For instance, there are exemptions such as if you have owned the property for more than 30 years or the sale price is below €150,000.

It is important to seek expert advice as you may be eligible for exemptions. Joanna Leach, senior client director for France at Strabens Hall, advises that “France is not famed for its bureaucracy for no reason” and urged buyers or sellers to seek professional help in running up a full review of your financial position.

Main residence relief

If you’re currently living as a resident or homeowner in France and are planning to sell your property, the good news is that you have until 31st December 2022 to complete the sale to be able to claim the main residence exemption to pay the lower tax rate.

International advisor fee

It’s important to note that there are other costs than just capital gains tax and social charges. Non-EU property owners selling in France are obliged to appoint an international advisor or a ‘fiscal tax representative’ whose fee could be between 1 – 3% of the sale price.


The main potential tax change in Portugal is if you are selling your main home and intend to move back to the UK. As non-EU citizens, UK nationals returning to the Britain could be hit with a capital gains tax that is 28%.

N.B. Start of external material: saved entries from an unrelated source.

(** *** Runs of rows with equal [day] *)

(** [runs_from d g rows]: the maximal runs of consecutive rows with equal
    day, the first one being the open run [(d, g)]; the closed runs and the
    last (open) run. *)
Fixpoint runs_from (d : Z) (g : list row) (rows : list row)
  : list (Z * list row) * (Z * list row) :=
  match rows with
  | [] => ([], (d, g))
  | r :: rest =>
      if day r =? d then runs_from d (g ++ [r]) rest
      else let '(cl, op) := runs_from (day r) [r] rest in ((d, g) :: cl, op)
  end.

Definition runs (rows : list row) : list (Z * list row) :=
  match rows with
  | [] => []
  | r :: rest => let '(cl, op) := runs_from (day r) [r] rest in cl ++ [op]
  end.

Definition plan_of_run (g : Z * list row) : DayPlan :=
  {| dp_day := fst g; readings := map mk_item (snd g) |}.

Definition not_sentinel (g : Z * list row) : bool := negb (fst g =? -1).

(** The runs that end up in the output: every run except the last one is
    dropped when its day is [-1]. *)
Definition flushed (rs : list (Z * list row)) : list (Z * list row) :=
  match rs with
  | [] => []
  | g :: _ => filter not_sentinel (removelast rs) ++ [last rs g]
  end.

Definition runs_of (p : list (Z * list row) * (Z * list row)) :=
  fst p ++ [snd p].

Definition day_lt (a b : Z * list row) : Prop := fst a < fst b.

(** Rows in the order of [ORDER BY day, item]. *)
Definition row_le (a b : row) : Prop :=
  day a < day b \/ (day a = day b /\ item a <= item b).

(** [a] and [b] agree on every column but [evening]. *)
Definition same_but_evening (a b : row) : Prop :=
  day a = day b /\ item a = item b /\ book_num a = book_num b /\
  start_ch a = start_ch b /\ start_v a = start_v b /\
  end_ch a = end_ch b /\ end_v a = end_v b.

(** *** The [info] table *)

(** A Python dict with [str] keys. *)
Fixpoint info_set {V} (k : pystr) (v : V) (d : list (pystr * V)) : list (pystr * V) :=
  match d with
  | [] => [(k, v)]
  | (k', v') :: d' =>
      if list_eq_dec Z.eq_dec k' k then (k, v) :: d' else (k', v') :: info_set k v d'
  end.

Fixpoint info_get {V} (k : pystr) (d : list (pystr * V)) : option V :=
  match d with
  | [] => None
  | (k', v') :: d' => if list_eq_dec Z.eq_dec k' k then Some v' else info_get k d'
  end.

(** [info = {row[0]: row[1] for row in cursor.fetchall()}] on the rows of
    [SELECT name, value FROM info]. *)
Definition info_step {V} (d : list (pystr * V)) (row : pystr * V) : list (pystr * V) :=
  info_set (fst row) (snd row) d.

Definition extract_info {V} (rows : list (pystr * V)) : list (pystr * V) :=
  fold_left info_step rows [].

(** Rows of the example of the spec: [(1,0,1,40,1,1,1,5)],
    [(1,0,2,41,1,1,1,3)], [(2,0,1,42,1,1,1,4)], and the same rows with
    [evening = 1]. *)
Definition mk_row (d e i b sc sv ec ev : Z) : row :=
  {| day := d; evening := e; item := i; book_num := b;
     start_ch := sc; start_v := sv; end_ch := ec; end_v := ev |}.

Definition example_rows : list row :=
  [mk_row 1 0 1 40 1 1 1 5; mk_row 1 0 2 41 1 1 1 3; mk_row 2 0 1 42 1 1 1 4].

Definition example_rows_evening : list row :=
  [mk_row 1 1 1 40 1 1 1 5; mk_row 1 1 2 41 1 1 1 3; mk_row 2 1 1 42 1 1 1 4].

(** Rows of day -1 followed by a row of day 1. *)
Definition sentinel_row_a : row := mk_row (-1) 0 1 40 1 1 1 5.
Definition sentinel_row_b : row := mk_row 1 0 1 41 1 1 1 3.
Definition sentinel_rows : list row := [sentinel_row_a; sentinel_row_b].

End Plan.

But there could be exemptions from capital gains tax. If you’ve paid tax in Portugal and you are moving within the country, you may be exempt from the tax. As always, it is worth checking with an expert to help assess your situation.


The news from Germany is much more positive due to a double taxation agreement struck between the UK and Germany in 2010. Post-Brexit, the tax situation won’t change from before on income or selling property in Germany.

However, there are new complexities for those who have business interests and income in Germany which will require in depth expert guidance.
While some of the tax increases seem daunting at the moment, demand for property in the EU remains strong among UK expats and deals between the UK and individual EU countries could still change the cost and tax situation.